Among the entries below, one line contains "example_heap ++" and another contains "destruct (strip_endswith m". Transcribe those two lines and every line between them, exactly.

- Opening Delimiter -

(** What [deepcopy] does, for any state of a copy in progress. *)
Lemma deepcopy_spec (h0 : heap) :
  closed h0 → well_keyed h0 →
  ∀ (fuel : nat) (x : hval) (st : heap * memo),
    copy_inv h0 st → val_below (length h0) x →
    (unvisited (length h0) st.2 ≤ fuel)%nat →
    ∃ x' st', deepcopy fuel x st = Some (x', st') ∧
              copy_post h0 st st' ∧ copied st'.2 x x'.
Proof.
  intros Hclosed Hkeyed. induction fuel as [|fuel IH]; intros x st Hinv Hx Hfuel.
  all: destruct x as [| | | |l];
    try (eexists _, st; split; [reflexivity|]; split;
         [by apply copy_post_refl|done]).
  all: simpl in Hx; destruct (st.2 !! l) as [y|] eqn:Hmemo;
    [ exists (HRef y), st; simpl; rewrite Hmemo;
      split; [done|]; split; [by apply copy_post_refl|by exists y] |].
  { pose proof (unvisited_insert (length h0) st.2 l 0 Hx Hmemo). lia. }
  assert (unvisited (length h0) (<[l := length st.1]> st.2) ≤ fuel)%nat as Hfuel'.
  { pose proof (unvisited_insert (length h0) st.2 l (length st.1) Hx Hmemo). lia. }
  destruct (lookup_lt_is_Some_2 h0 l Hx) as [o Ho].
  assert (st.1 !! l = Some o) as Hl by (by rewrite (inv_prefix _ _ Hinv)).
  pose proof (Hclosed l o Ho) as Hvals.
  assert (∀ e : hobj, length h0 ≤ length st.1 < length (st.1 ++ [e]))%nat as Hy1.
  { intros e. rewrite length_app. simpl. pose proof (inv_length _ _ Hinv). lia. }
  assert (∀ e : hobj, (st.1 ++ [e]) !! length st.1 = Some e) as Hnew.
  { intros e. rewrite lookup_app_r by lia. by rewrite Nat.sub_diag. }
  simpl. rewrite Hmemo, Hl.
  destruct o as [items|items].
  - destruct (copy_each_spec h0 fuel (deepcopy fuel) IH snd push_dict dict_of
                (λ l, NoDup l.*1) push_dict_of dict_of_values
                (length st.1) items [] (st.1 ++ [ODict []], <[l := length st.1]> st.2))
      as (st' & dl' & Hrun & Hinv' & Hmemo' & Hlen' & Hframe' & Hobj' & Hkeys'
          & Hdl' & Hdone'); simpl; try done.
    + by apply copy_inv_alloc.
    + by eapply Hkeyed.
    + simpl in Hvals. rewrite Forall_fmap in Hvals.
      eapply Forall_impl; [exact Hvals|]. by intros [k v].
    + exists (HRef (length st.1)), st'. rewrite Hrun. simpl. split; [done|].
      simpl in *. rewrite length_app in Hlen'. simpl in Hlen'.
      assert (st'.2 !! l = Some (length st.1)) as Hly.
      { eapply lookup_weaken; [|exact Hmemo']. apply lookup_insert_eq. }
      split; [|by exists (length st.1)]. split; try done.
      * etrans; [|exact Hmemo']. by apply insert_subseteq.
      * lia.
      * intros a Ha. rewrite Hframe' by (rewrite ?length_app; simpl; lia).
        by rewrite lookup_app_l.
      * intros l2 y2 H2 Hnone. destruct (decide (l2 = l)) as [->|Hne].
        -- assert (y2 = length st.1) by congruence. lia.
        -- destruct (Hdone' l2 y2 H2) as [Hge _]; [by rewrite lookup_insert_ne|].
           rewrite length_app in Hge. lia.
      * intros l2 y2 H2 Hnone. destruct (decide (l2 = l)) as [->|Hne].
        -- assert (y2 = length st.1) as -> by congruence.
           exists (ODict items), (dict_of dl'). split; [done|]. split; [done|].
           by apply dict_of_copied.
        -- by destruct (Hdone' l2 y2 H2) as [_ Hc]; [by rewrite lookup_insert_ne|].
  - destruct (copy_each_spec h0 fuel (deepcopy fuel) IH id push_list list_of
                (λ _, True) push_list_of list_of_values
                (length st.1) items [] (st.1 ++ [OList []], <[l := length st.1]> st.2))
      as (st' & dl' & Hrun & Hinv' & Hmemo' & Hlen' & Hframe' & Hobj' & Hkeys'
          & Hdl' & Hdone'); simpl; try done.
    + by apply copy_inv_alloc.
    + exists (HRef (length st.1)), st'. rewrite Hrun. simpl. split; [done|].
      simpl in *. rewrite length_app in Hlen'. simpl in Hlen'.
      assert (st'.2 !! l = Some (length st.1)) as Hly.
      { eapply lookup_weaken; [|exact Hmemo']. apply lookup_insert_eq. }
      split; [|by exists (length st.1)]. split; try done.
      * etrans; [|exact Hmemo']. by apply insert_subseteq.
      * lia.
      * intros a Ha. rewrite Hframe' by (rewrite ?length_app; simpl; lia).
        by rewrite lookup_app_l.
      * intros l2 y2 H2 Hnone. destruct (decide (l2 = l)) as [->|Hne].
        -- assert (y2 = length st.1) by congruence. lia.
        -- destruct (Hdone' l2 y2 H2) as [Hge _]; [by rewrite lookup_insert_ne|].
           rewrite length_app in Hge. lia.
      * intros l2 y2 H2 Hnone. destruct (decide (l2 = l)) as [->|Hne].
        -- assert (y2 = length st.1) as -> by congruence.
           exists (OList items), (list_of dl'). split; [done|]. split; [done|].
           by apply list_of_copied.
        -- by destruct (Hdone' l2 y2 H2) as [_ Hc]; [by rewrite lookup_insert_ne|].
Qed.

Lemma copy_inv_start (h0 : heap) : copy_inv h0 (h0, ∅).
Proof.
  split; simpl; try done.
  intros a o Ha Ho. apply lookup_lt_Some in Ho. lia.
Qed.

Lemma unvisited_start (n0 : nat) : unvisited n0 ∅ = n0.
Proof.
  unfold unvisited. rewrite dom_empty_L, difference_empty_L.
  apply size_set_seq.
Qed.

Lemma caller_step_inv (h0 : heap) (s s' : heap * list hval) :
  caller_inv h0 s → caller_step s s' → caller_inv h0 s'.
Proof.
  intros [Hl Hp Hr Hn] Hstep. simpl in *.
  inversion Hstep as [h roots l o v Hin Ho Hv | h roots l o Hin Hlt Hvals
                     | h roots o Hvals]; subst; simpl in *.
  - split; simpl; try done. constructor; [|done].
    rewrite Forall_forall in Hr. specialize (Hr _ Hin). simpl in Hr.
    pose proof (Hn l o ltac:(lia) Ho) as Hfresh.
    rewrite Forall_forall in Hfresh. by apply Hfresh.
  - rewrite Forall_forall in Hr. pose proof (Hr _ Hin) as Hfl. simpl in Hfl.
    split; simpl; rewrite ?length_insert; try done.
    + intros a Ha. rewrite list_lookup_insert_ne by lia. by apply Hp.
    + by apply Forall_forall.
    + intros a o' Ha. destruct (decide (a = l)) as [->|Hne].
      * rewrite list_lookup_insert_eq by done. intros [= <-].
        eapply Forall_impl; [exact Hvals|]. intros v Hv.
        destruct v; try done. by apply Hr.
      * rewrite list_lookup_insert_ne by done. by apply Hn.
  - assert (∀ v, fresh_val (length h0) (length h) v →
                 fresh_val (length h0) (length (h ++ [o])) v) as Hmono.
    { intros v. apply fresh_val_mono. rewrite length_app. lia. }
    split; simpl.
    + rewrite length_app. lia.
    + intros a Ha. rewrite lookup_app_l by lia. by apply Hp.
    + constructor.
      * simpl. rewrite length_app. simpl. lia.
      * eapply Forall_impl; [exact Hr|]. exact Hmono.
    + intros a o' Ha. destruct (decide (a < length h)%nat) as [Hlt|Hge].
      * rewrite lookup_app_l by done. intros Ho.
        eapply Forall_impl; [by eapply Hn|]. exact Hmono.
      * rewrite lookup_app_r by lia.
        destruct (a - length h)%nat as [|n]; simpl; [|done]. intros [= <-].
        rewrite Forall_forall in Hr.
        eapply Forall_impl; [exact Hvals|]. intros v Hv. apply Hmono.
        destruct v; try done. by apply Hr.
Qed.

Lemma caller_steps_inv (h0 : heap) (s s' : heap * list hval) :
  caller_inv h0 s → rtc caller_step s s' → caller_inv h0 s'.
Proof. intros Hinv Hsteps. induction Hsteps; eauto using caller_step_inv. Qed.



(** The copy made of the example configuration, and a write through it. *)
Example config_example :
  config example_env example_heap
  = Some (HRef 4,
          example_heap ++
          [ODict [("execution_engine", HRef 5)];
           ODict [("class_name", HStr "PandasExecutionEngine"); ("options", HRef 6)];
           OList [HStr "a"; HStr "b"]]).
Proof. reflexivity. Qed.

(** * Further properties *)

(** ** The dependency resolver, read backwards *)

Lemma strip_endswith (m : MetricConfiguration) (sfx : string) :
  sfx ≠ "" → endswith (metric_name m) sfx = true →
  ∃ base, metric_name m = base +:+ sfx ∧
          strip m sfx = {[ "unexpected_condition" :=
                             mkMetricConfiguration base (metric_domain_kwargs m)
                               (delete "result_format" (metric_value_kwargs m)) ]}.
Proof.
  intros Hne Hend. apply endswith_true in Hend as [base Hbase].
  exists base. split; [done|]. destruct m as [n dk vk]. simpl in *. subst n.
  by apply strip_app.
Qed.

Lemma map_deps_cases (m : MetricConfiguration) :
  map_get_evaluation_dependencies m = ∅ ∨
  ∃ base sfx, sfx ∈ derived_suffixes ∧ metric_name m = base +:+ sfx ∧
    map_get_evaluation_dependencies m
    = {[ "unexpected_condition" :=
           mkMetricConfiguration base (metric_domain_kwargs m)
             (delete "result_format" (metric_value_kwargs m)) ]}.
Proof.
  unfold map_get_evaluation_dependencies.
  repeat match goal with
         | |- context [if endswith (metric_name m) ?s then _ else _] =>
             destruct (endswith (metric_name m) s) eqn:?;
               [ right;
                 destruct (strip_endswith m s ltac:(discriminate) ltac:(assumption))
                   as (base & Hn & Hs);
                 exists base, s; split; [unfold derived_suffixes; set_solver|];
                 by split
               | ]
         end.
  by left.
Qed.
(** * CodeArchiveParser: the archive-to-document pipeline of the route module

    A shallow embedding of [shouldIgnore], [getFileExtension],
    [buildFileTree] (with its inner [convertToArray]), [formatFileContent],
    [getLanguageFromExtension], [generateFileTreeString] and of the body of
    the upload route ([processNode], the second common-prefix computation and
    the statistics), followed by the properties of the specification.

    Conventions of the embedding.
    - A JavaScript string is a Rocq [string] holding the UTF-8 bytes of the
      text.  Every string operation of the source that the pipeline uses
      ([split], [indexOf], [startsWith], [endsWith], [substring], [join])
      is applied with ASCII separators only, so it acts on the bytes exactly
      as it acts on the UTF-16 code units.  [trim] strips the ECMAScript
      white space and line terminators in their UTF-8 form.  [toLowerCase]
      decodes the bytes and maps the code points by the default case
      conversion of Unicode (tables of Unicode 14.0).
    - [localeCompare] belongs to the host (ICU collation): it is a parameter
      of the embedding.
    - A plain JavaScript object used as a map is an association list in
      property-creation order, read through the prototype chain of
      [Object.prototype] and enumerated in the order of [Object.values]
      (array-index keys first, in ascending numeric order).
    - A thrown exception is the [Thrown] outcome of [Completion]. *)

(** Beside the pipeline the development embeds the in-memory store of the
    storage module ([MemStorage]) and the tree panel of the client
    ([FileTree]: [toggleNode], [expandAll], [collapseAll],
    [renderTreeNode]).

    - A [Map<number, V>] is an association list in insertion order, a
      [Set<string>] a list in insertion order.
    - The identifiers of the store are integers; the counters are doubles,
      so [++] stops moving at [2^53].
    - [new Date()] is an argument of the method that calls it.
    - The methods of the store are [async] without awaiting anything: each
      runs to its end when called, and is embedded as a function from the
      state to its result and the next state.
    - The element [renderTreeNode] returns is read as the rows it puts on
      the page, from top to bottom, each a node with its indentation
      level; the styling of a row is left out. *)

From Stdlib Require Import String Ascii List ZArith NArith Bool Lia Arith.
From Stdlib Require Import Permutation Sorted.
Import ListNotations.

Open Scope string_scope.
Open Scope list_scope.

Set Implicit Arguments.

(* ===================================================================== *)
(** ** JavaScript string operations *)
(* ===================================================================== *)

Module JsString.

(** [s.startsWith(p)] *)
Fixpoint startsWith (s p : string) {struct p} : bool :=
  match p with
  | EmptyString => true
  | String c p' =>
      match s with
      | EmptyString => false
      | String d s' => Ascii.eqb d c && startsWith s' p'
      end
  end.

(** [s.substring(n)] *)
Fixpoint substringFrom (n : nat) (s : string) : string :=
  match n with
  | O => s
  | S n' => match s with
            | EmptyString => EmptyString
            | String _ s' => substringFrom n' s'
            end
  end.

(** [s.substring(0, n)] *)
Fixpoint substringTo (n : nat) (s : string) : string :=
  match n with
  | O => EmptyString
  | S n' => match s with
            | EmptyString => EmptyString
            | String c s' => String c (substringTo n' s')
            end
  end.

(** [s.endsWith(p)]: [p] is no longer than [s] and the last
    [p.length] units of [s] are [p]. *)
Definition endsWith (s p : string) : bool :=
  (String.length p <=? String.length s)%nat
  && String.eqb (substringFrom (String.length s - String.length p) s) p.

(** [s.indexOf(c)] for a one-character needle: [-1] when absent. *)
Fixpoint indexOf (s : string) (c : ascii) : Z :=
  match s with
  | EmptyString => (-1)%Z
  | String d s' =>
      if Ascii.eqb d c then 0%Z
      else let i := indexOf s' c in
           if (i <? 0)%Z then (-1)%Z else (i + 1)%Z
  end.

(** [s.split(c)] for a one-character separator: never the empty array. *)
Fixpoint split (c : ascii) (s : string) : list string :=
  match s with
  | EmptyString => [EmptyString]
  | String d s' =>
      if Ascii.eqb d c then EmptyString :: split c s'
      else match split c s' with
           | [] => [String d EmptyString]
           | p :: ps => String d p :: ps
           end
  end.

(** [parts.join(sep)] *)
Fixpoint join (sep : string) (parts : list string) : string :=
  match parts with
  | [] => EmptyString
  | [p] => p
  | p :: ps => p ++ sep ++ join sep ps
  end.

(** *** Case mapping

    [toLowerCase] is the default case conversion of Unicode, which
    ECMAScript prescribes for [String.prototype.toLowerCase]: every code
    point goes to its lowercase mapping, a capital sigma to the final
    form where the context asks for it, and [U+0130] to [i] with a
    combining dot.  The tables are those of Unicode 14.0.  The string is
    read as UTF-8; a byte that belongs to no well-formed sequence stays
    as it is. *)

(** A byte outside any well-formed sequence, kept apart from the code
    points. *)
Definition rawByte (b : N) : N := (1114112 + b)%N.

Definition isContinuation (b : N) : bool := ((128 <=? b) && (b <=? 191))%N.

(** The lead byte [b1] and the byte after it open a sequence of three
    bytes: no overlong form, no surrogate. *)
Definition opensThree (b1 b2 : N) : bool :=
  ((b1 =? 224) && (160 <=? b2) && (b2 <=? 191)
   || (225 <=? b1) && (b1 <=? 236) && isContinuation b2
   || (b1 =? 237) && (128 <=? b2) && (b2 <=? 159)
   || (238 <=? b1) && (b1 <=? 239) && isContinuation b2)%N.

(** The same for four bytes: no overlong form, nothing above
    [U+10FFFF]. *)
Definition opensFour (b1 b2 : N) : bool :=
  ((b1 =? 240) && (144 <=? b2) && (b2 <=? 191)
   || (241 <=? b1) && (b1 <=? 243) && isContinuation b2
   || (b1 =? 244) && (128 <=? b2) && (b2 <=? 143))%N.

(** The code points of a string. *)
Fixpoint decodeUtf8 (s : string) : list N :=
  match s with
  | EmptyString => []
  | String c1 s1 =>
      let b1 := N_of_ascii c1 in
      if (b1 <? 128)%N then b1 :: decodeUtf8 s1
      else
        match s1 with
        | EmptyString => [rawByte b1]
        | String c2 s2 =>
            let b2 := N_of_ascii c2 in
            if ((194 <=? b1) && (b1 <=? 223))%N && isContinuation b2
            then ((b1 - 192) * 64 + (b2 - 128))%N :: decodeUtf8 s2
            else
              match s2 with
              | EmptyString => rawByte b1 :: decodeUtf8 s1
              | String c3 s3 =>
                  let b3 := N_of_ascii c3 in
                  if opensThree b1 b2 && isContinuation b3
                  then ((b1 - 224) * 4096 + (b2 - 128) * 64
                        + (b3 - 128))%N :: decodeUtf8 s3
                  else
                    match s3 with
                    | EmptyString => rawByte b1 :: decodeUtf8 s1
                    | String c4 s4 =>
                        let b4 := N_of_ascii c4 in
                        if opensFour b1 b2 && isContinuation b3
                           && isContinuation b4
                        then ((b1 - 240) * 262144 + (b2 - 128) * 4096
                              + (b3 - 128) * 64 + (b4 - 128))%N
                               :: decodeUtf8 s4
                        else rawByte b1 :: decodeUtf8 s1
                    end
              end
        end
  end.

Definition encodePoint (c : N) : string :=
  (if c <? 128 then String (ascii_of_N c) EmptyString
   else if c <? 2048 then
     String (ascii_of_N (192 + c / 64))
            (String (ascii_of_N (128 + c mod 64)) EmptyString)
   else if c <? 65536 then
     String (ascii_of_N (224 + c / 4096))
            (String (ascii_of_N (128 + (c / 64) mod 64))
                    (String (ascii_of_N (128 + c mod 64)) EmptyString))
   else if c <? 1114112 then
     String (ascii_of_N (240 + c / 262144))
            (String (ascii_of_N (128 + (c / 4096) mod 64))
                    (String (ascii_of_N (128 + (c / 64) mod 64))
                            (String (ascii_of_N (128 + c mod 64))
                                    EmptyString)))
   else String (ascii_of_N (c - 1114112)) EmptyString)%N.

Fixpoint encodeUtf8 (l : list N) : string :=
  match l with
  | [] => EmptyString
  | c :: l' => encodePoint c ++ encodeUtf8 l'
  end.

- Closing Delimiter -

Response for this exercise.
          example_heap ++
          [ODict [("execution_engine", HRef 5)];
           ODict [("class_name", HStr "PandasExecutionEngine"); ("options", HRef 6)];
           OList [HStr "a"; HStr "b"]]).
Proof. reflexivity. Qed.

(** * Further properties *)

(** ** The dependency resolver, read backwards *)

Lemma strip_endswith (m : MetricConfiguration) (sfx : string) :
  sfx ≠ "" → endswith (metric_name m) sfx = true →
  ∃ base, metric_name m = base +:+ sfx ∧
          strip m sfx = {[ "unexpected_condition" :=
                             mkMetricConfiguration base (metric_domain_kwargs m)
                               (delete "result_format" (metric_value_kwargs m)) ]}.
Proof.
  intros Hne Hend. apply endswith_true in Hend as [base Hbase].
  exists base. split; [done|]. destruct m as [n dk vk]. simpl in *. subst n.
  by apply strip_app.
Qed.

Lemma map_deps_cases (m : MetricConfiguration) :
  map_get_evaluation_dependencies m = ∅ ∨
  ∃ base sfx, sfx ∈ derived_suffixes ∧ metric_name m = base +:+ sfx ∧
    map_get_evaluation_dependencies m
    = {[ "unexpected_condition" :=
           mkMetricConfiguration base (metric_domain_kwargs m)
             (delete "result_format" (metric_value_kwargs m)) ]}.
Proof.
  unfold map_get_evaluation_dependencies.
  repeat match goal with
         | |- context [if endswith (metric_name m) ?s then _ else _] =>
             destruct (endswith (metric_name m) s) eqn:?;
               [ right;
                 destruct (strip_endswith m s ltac:(discriminate) ltac:(assumption))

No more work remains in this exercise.